In the Spring of 1980, while driving a truck-mounted field sprayer, I came upon what I recognized as a 1928 model A Ford converted to a tractor with a kit. I had never seen one except in farm papers many years ago. I took a break to look it over. The front axle, wheels and spring were missing as were the water pump and generator. Upon further examination, I saw the 'kit' was a 'Pull Ford' manufactured in Quincy, Illinoisselling price $155.00.

To use the kit, the rear wheels were replaced with nine tooth pinions which engaged a ring gear inside of a pair of steel wheels.

The owner told me his Pull Ford had not been used since 1939. I believe it had been parked outside ever since. The front bumper had settled out of sight into the ground, as had the oil pan. After I bought it, we had to cut a 5-inch tree before we could pull it backwards.

When I started working on the engine, I found it was free. With the head and pan off, I was surprised at the clean cylinder walls and that the pistons rings were loose.

Mice had set up housekeeping in the water jacket of the engine block and head even the radiator had mouse nests in it. Nonetheless, there was no damage from freezing.

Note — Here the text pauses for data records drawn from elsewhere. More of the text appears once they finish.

(** A client that sends a [tracestate] and no valid [traceparent]: the trace
    started for it is handed on with the client's trace state. *)
Lemma stale_tracestate :
  let client := HeaderSet (HeaderSet ∅ traceparentHeader "00-broken") tracestateHeader "vendor=1" in
  extract (H := HeaderCarrier) client = emptySpanContext /\
  sc_traceState (extract (H := HeaderCarrier) (exampleSent true client).2) = [{| Key := "vendor"; trace.Value := "1" |}].
Proof. split; vm_compute; reflexivity. Qed.


Definition exampleRPC : grpcreport.grpcRPCContext := {|
  grpcreport.rx_requestFields := ("request_metadata", GroupValue []); grpcreport.rx_requestProtobuf := None;
  grpcreport.rx_responseProtobuf := None; grpcreport.rx_reqID := 1; grpcreport.rx_traceID := ""; grpcreport.rx_remote := "";
  grpcreport.rx_fullMethod := "/s/m"; grpcreport.rx_outcome := OutcomeOK; grpcreport.rx_spanErr := None;
  grpcreport.rx_primaryStatus := 0; grpcreport.rx_callerAuthCause := ""; grpcreport.rx_shadowEnabled := false;
  grpcreport.rx_shadowStarted := false |}.
Definition exampleShadowMD (incoming : MD) : string * MD :=
  let o := Some (exampleObservability true) in
  let '(requestCtx, traceID, _, _) := rpcspans.startGRPCObservation (H := asciiUnicode) o exampleRPC None (Some incoming) exampleWorld in
  let '(ctx, _, _) := rpcspans.startShadowBackendSpan o "/s/m" None requestCtx exampleWorld in
  (traceID, grpcmetadata.outgoingMetadata (H := asciiUnicode)
     (fun md => default md (InjectGRPCTraceContext (H := asciiUnicode) o ctx (Some md))) (map_to_list incoming) []).

Lemma grpc_trace_continues_witness :
  let incoming : MD := {[traceparentHeader := [exampleParent]]} in
  let '(traceID, md) := exampleShadowMD incoming in
  sc_traceID (extract (H := grpcMetadataCarrier (H := asciiUnicode)) md)
    = sc_traceID (extract (H := grpcMetadataCarrier (H := asciiUnicode)) incoming) /\
  TraceID_String (sc_traceID (extract (H := grpcMetadataCarrier (H := asciiUnicode)) md)) = traceID.
Proof.
  intros incoming.
  assert (IsValid (extract (H := grpcMetadataCarrier (H := asciiUnicode)) incoming) = true) as Ev by (vm_compute; reflexivity).
  pose proof (grpc_trace_continues (H := asciiUnicode) (exampleObservability true) exampleRPC incoming None exampleWorld exampleWorld
    "shadow" (rpcspans.startShadowBackendSpan (Some (exampleObservability true))) (Forall_nil_2 _) (Forall_nil_2 _)
    ltac:(right; left)) as Ht.
  unfold exampleShadowMD. cbv zeta in Ht |- *. change (grpcreport.rx_fullMethod exampleRPC) with "/s/m" in Ht.
  destruct (rpcspans.startGRPCObservation _ _ _ _ _) as [[[requestCtx traceID] server] w1].
  destruct (rpcspans.startShadowBackendSpan _ _ _ _ _) as [[ctx sp] w2]. destruct Ht as (_ & _ & _ & _ & Ht).
  specialize (Ht (map_to_list incoming) []). rewrite Ev in Ht. destruct Ht as (_ & _ & Hlog & _ & Hin).
  split; [apply (Hin Ev)|exact Hlog].
Defined.
End continuation.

Being a member of the Wisconsin Antique Steam Engine Club helped me to get in touch with a number of people who had model A parts.

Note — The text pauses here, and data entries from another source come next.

Lemma receive_messages msgs : sentMessages (CallRecvMsg <$> msgs) = [].
Proof. by induction msgs. Qed.

(** Every mode answers a patient client with its replies and its status. *)
Lemma handleMode_replies cfg m msgs code message :
  msgs <> [] -> 0 <= streamCount cfg ->
  let '(calls, (requests, responses, err)) := handleMode cfg (patient msgs) m code message in
  sentMessages calls = replies cfg m code msgs /\ responses = Z.of_nat (length (replies cfg m code msgs)) /\
  err = failure code message.
Proof.
  intros Hne Hc. unfold handleMode, replies, failure. destruct msgs as [|req msgs]; [done|].
  set (bad := decide (code <> codes_OK)).
  destruct (decide (m = modeServerStreamCount)).
  { cbn [serverStreamCount patient ss_messages]. fold bad. destruct bad.
    - cbn [after fst snd]. cbn [app]. split_and!; [|done|done]. rewrite app_nil_r. apply setTrailer_messages.
    - pose proof (countResponses_replies cfg (req :: msgs) req (Z.to_nat (streamCount cfg)) 1) as G.
      unfold patient in G. destruct (countResponses _ _ _ _ _) as [calls r]. destruct G as [G ->].
      rewrite Z2Nat.id in G by done. cbn [after fst snd app]. cbn [sentMessages omap list_omap].
      fold (sentMessages (setTrailer cfg ++ calls)). rewrite sentMessages_app, setTrailer_messages, G.
      split_and!; [done| |done]. rewrite length_fmap, length_seqZ. lia. }
  destruct (decide (m = modeClientStreamCount)).
  { unfold clientStreamCount, receiveAll. cbn [patient ss_end ss_messages ss_send]. rewrite decide_True by done. fold bad.
    destruct bad; cbn [after fst snd]; rewrite !sentMessages_app, setTrailer_messages, receive_messages; done. }
  destruct (decide (m = modeBidiEcho)).
  { unfold bidiEcho. pose proof (bidiLoop_replies cfg (req :: msgs) code message (req :: msgs) 0 0) as G.
    cbn [patient ss_messages]. cbn [patient] in G. destruct (bidiLoop _ _ _ _ _ _ _) as [calls [[requests responses] err]].
    cbv zeta in G. fold bad in G. unfold failure in G. fold bad in G. destruct G as (-> & _ & -> & ->). done. }
  cbn [unaryEcho patient ss_messages ss_send]. fold bad. destruct bad; cbn [after fst snd app].
  - split_and!; [|done|done]. rewrite app_nil_r. apply setTrailer_messages.
  - split_and!; [|done|done]. cbn [sentMessages omap list_omap]. fold (sentMessages (setTrailer cfg ++ [CallSendMsg (responsePrefix cfg +:+ req)])).
    by rewrite sentMessages_app, setTrailer_messages.
Qed.

(** What a mode sets as trailer. *)
Definition one (md : MD) : list MD := if decide (md = ∅) then [] else [md].

Lemma clone_id md : fakegrpc.cloneMetadata md = md.
Proof. unfold fakegrpc.cloneMetadata. destruct (decide _) as [->|]; [done|]. apply copy_map_id. Qed.
Lemma setTrailer_one cfg : sentTrailers (setTrailer cfg) = one (trailer cfg).
Proof. unfold setTrailer, one. destruct (decide _); [done|]. cbn. by rewrite clone_id. Qed.
Lemma sentTrailers_app l1 l2 : sentTrailers (l1 ++ l2) = (sentTrailers l1 ++ sentTrailers l2)%list.
Proof. apply omap_app. Qed.

Lemma sentHeaders_app l1 l2 : sentHeaders (l1 ++ l2) = (sentHeaders l1 ++ sentHeaders l2)%list.
Proof. apply omap_app. Qed.
Lemma setTrailer_headers cfg : sentHeaders (setTrailer cfg) = [].
Proof. unfold setTrailer. by destruct (decide _). Qed.
Lemma receive_quiet msgs : sentTrailers (CallRecvMsg <$> msgs) = [] /\ sentHeaders (CallRecvMsg <$> msgs) = [].
Proof. by induction msgs. Qed.
Lemma countResponses_quiet cfg stream seed n i :
  sentTrailers (countResponses cfg stream seed n i).1 = [] /\ sentHeaders (countResponses cfg stream seed n i).1 = [].
Proof. revert i. induction n as [|n IH]; intros i; [done|]. cbn [countResponses]. destruct (ss_send _ _); [done|]. apply IH. Qed.
Lemma bidiLoop_metadata cfg msgs code message todo q p :
  let calls := (bidiLoop cfg (patient msgs) code message todo q p).1 in
  sentTrailers calls = one (trailer cfg) /\ sentHeaders calls = [].
Proof.
  revert q p. induction todo as [|req todo IH]; intros q p; cbn [bidiLoop patient ss_end ss_send].
  - rewrite decide_True by done. split; [apply setTrailer_one|apply setTrailer_headers].
  - destruct (decide (code = codes_OK)); cbn [after fst]; apply IH.
Qed.

Lemma handleMode_metadata cfg m msgs code message :
  msgs <> [] ->
  let calls := (handleMode cfg (patient msgs) m code message).1 in
  sentTrailers calls = one (trailer cfg) /\ sentHeaders calls = [].
Proof.
  intros Hne. unfold handleMode. destruct msgs as [|req msgs]; [done|].
  assert (G : forall l, sentTrailers l = [] /\ sentHeaders l = [] ->
    sentTrailers ((CallRecvMsg req :: setTrailer cfg) ++ l) = one (trailer cfg) /\
    sentHeaders ((CallRecvMsg req :: setTrailer cfg) ++ l) = []).
  { intros l [L1 L2]. rewrite sentTrailers_app, sentHeaders_app, L1, L2, !app_nil_r.
    split; [exact (setTrailer_one cfg)|exact (setTrailer_headers cfg)]. }
  destruct (decide (m = modeServerStreamCount)).
  { cbn [serverStreamCount patient ss_messages]. apply G. destruct (decide _); [done|]. apply countResponses_quiet. }
  destruct (decide (m = modeClientStreamCount)).
  { unfold clientStreamCount, receiveAll. cbn [patient ss_end ss_messages]. rewrite decide_True by done. cbn [after fst].
    destruct (receive_quiet (req :: msgs)) as [R1 R2].
    rewrite !sentTrailers_app, !sentHeaders_app, R1, R2, setTrailer_one, setTrailer_headers.
    destruct (decide _); cbn; by rewrite ?app_nil_r. }
  destruct (decide (m = modeBidiEcho)); [apply bidiLoop_metadata|].
  cbn [unaryEcho patient ss_messages]. apply G. by destruct (decide _).
Qed.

At a show in Oconto Falls, I met a man who had a water pump; another family sold me a front spring complete with hangers, a generator, carburetor and a few other minor part seven a crank. An auto salvage yard had a pair of 21' wire wheels with tires.

Gil Wendland, also a club member, gave me a lot of help with all wiring which had to be replaced. Valve seats were refaced; bearings taken up. It was a great thrill when the engine came to life!

We showed it in several parades and also at our show in Chilton, Wisconsin.

This is the only model A conversion that I have seen. At another show, there was a model T with a conversion kit. It had a ring gear with teeth on the outside, which required the rear end to be turned upside-down.

I'll sign off with best wishes for all collectors of interesting old iron!